Range to output from the entries below: the line containing "eexists. split; [vm_compute; reflexivity|]." through the line containing "pg_loop s = FL_Query". Set it down exactly, ends included, nothing else.

» **Saved data entries**
====

(** C18: the consumer and the fetch loop never wait for each other. Whenever the consumer waits for the next entry, it can be
    given one or the end of the stream, or the fetch loop has a step to take: the answer to its query, whatever it is, an
    entry to send, or the demand that wakes it. *)
Theorem directory_stream_never_stalls events s outputs :
  page_run pages_new events = Some (s, outputs) -> pg_consumer s = CN_Idle ->
  (exists s' output, page_step s PE_Receive = Some (s', [output])) \/
  (forall r, is_Some (page_step s (PE_Page r))) \/
  is_Some (page_step s PE_Send) \/ is_Some (page_step s PE_Woken).
Proof.
  intros Hr Hc. destruct (page_run_inv _ _ _ _ Hr pages_new_inv) as [I1 I2 I3].
  destruct s as [channel loop demand cancelled consumer]. cbn in *. subst consumer.
  destruct channel as [|item channel]; [|left; destruct loop; cbn; eauto].
  destruct loop as [first|[|item items]| |]; cbn; [by right; left; eauto|by right; right; left; eauto..| |by left; eauto].
  right. right. right. destruct cancelled; [by eauto|].
  destruct (I1 (or_introl eq_refl)) as [H|[->|H]]; [done|by eauto|done].
Qed.

End stream.

(** ** Witnesses *)

(** Two pages of entries, with the consumer faster than the loop; the second query fails. *)
Definition sample_pages : list (PageEvent Z) :=
  [PE_Page (Ok [1; 2]); PE_Send; PE_Receive; PE_SignalDemand; PE_Send; PE_Send; PE_Woken; PE_Receive; PE_SignalDemand;
   PE_Page (Err OE_InvalidArgument); PE_Send; PE_Send].

(** The consumer takes one entry of a page and goes; the loop, which waits for demand by then, is woken and ends. *)
Definition dropped_pages : list (PageEvent Z) :=
  [PE_Page (Ok [1]); PE_Send; PE_Receive; PE_SignalDemand; PE_Send].

Lemma directory_stream_is_in_order_witness :
  (exists s outputs, page_run pages_new sample_pages = Some (s, outputs) /\ ended s = false /\
    delivered outputs ++ pg_channel s ++ unsent s = [Ok 1; Ok 2; Err OE_InvalidArgument]) /\
  (forall events2 s outputs, page_run pages_new (dropped_pages ++ PE_Drop :: events2) = Some (s, outputs) ->
     length (List.filter is_page events2) = 0%nat) /\
  (exists s outputs, page_run pages_new (dropped_pages ++ [PE_Drop; PE_Woken]) = Some (s, outputs) /\ ended s = true).
Proof.
  split; [|split].
  - destruct (page_run pages_new sample_pages) as [[s outputs]|] eqn:E; [|discriminate E]. exists s, outputs.
    destruct (directory_stream_is_in_order sample_pages s outputs E) as [Ho _].
    vm_compute in E. injection E as <- <-. split; [reflexivity|]. split; [reflexivity|]. apply Ho. reflexivity.
  - intros events2 s outputs E. destruct (directory_stream_is_in_order _ s outputs E) as (_ & _ & H).
    destruct (H dropped_pages events2 eq_refl) as (s1 & outputs1 & E1 & H1). vm_compute in E1. injection E1 as <- <-. cbn in H1. lia.
  - eexists _, _. split; [vm_compute; reflexivity|reflexivity].
Defined.

Lemma directory_stream_never_stalls_witness :
  exists s, page_run pages_new sample_pages = Some (s, [PO_Item (Ok 1); PO_Item (Ok 2)]) /\
    ((exists s' output, page_step s PE_Receive = Some (s', [output])) \/ (forall r, is_Some (page_step s (PE_Page r))) \/
     is_Some (page_step s PE_Send) \/ is_Some (page_step s PE_Woken)).
Proof.
  eexists. split; [vm_compute; reflexivity|].
  eapply (directory_stream_never_stalls sample_pages); vm_compute; reflexivity.
Defined.

(** A query that fails again and again is streamed as errors without an end. *)
Lemma errors_never_end_stream e n :
  exists events s, page_run (@pages_new Z) events = Some (s, replicate n (PO_Item (Err e))) /\
    pg_loop s = FL_Query (bool_decide (n = 0%nat)) /\ pg_channel s = [] /\ pg_demand s = false /\
    pg_cancelled s = false /\ pg_consumer s = CN_Idle.
Proof.
  induction n as [|n (events & s & Hr & Hl & Hc & Hd & Hca & Hcn)]; [by exists [], pages_new|].
  exists (events ++ [PE_Page (Err e); PE_Send; PE_Receive; PE_SignalDemand; PE_Send; PE_Woken]), (mkPages [] (FL_Query false) false false CN_Idle).
  destruct s as [channel loop demand cancelled consumer]. cbn in *. subst.
  rewrite page_run_app, Hr. split; [|by repeat split]. cbn. f_equal. f_equal.
  symmetry. apply (replicate_cons_app n).
Qed.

====

» **Solution to the problem**
  eexists. split; [vm_compute; reflexivity|].
  eapply (directory_stream_never_stalls sample_pages); vm_compute; reflexivity.
Defined.

(** A query that fails again and again is streamed as errors without an end. *)
Lemma errors_never_end_stream e n :
  exists events s, page_run (@pages_new Z) events = Some (s, replicate n (PO_Item (Err e))) /\
    pg_loop s = FL_Query (bool_decide (n = 0%nat)) /\ pg_channel s = [] /\ pg_demand s = false /\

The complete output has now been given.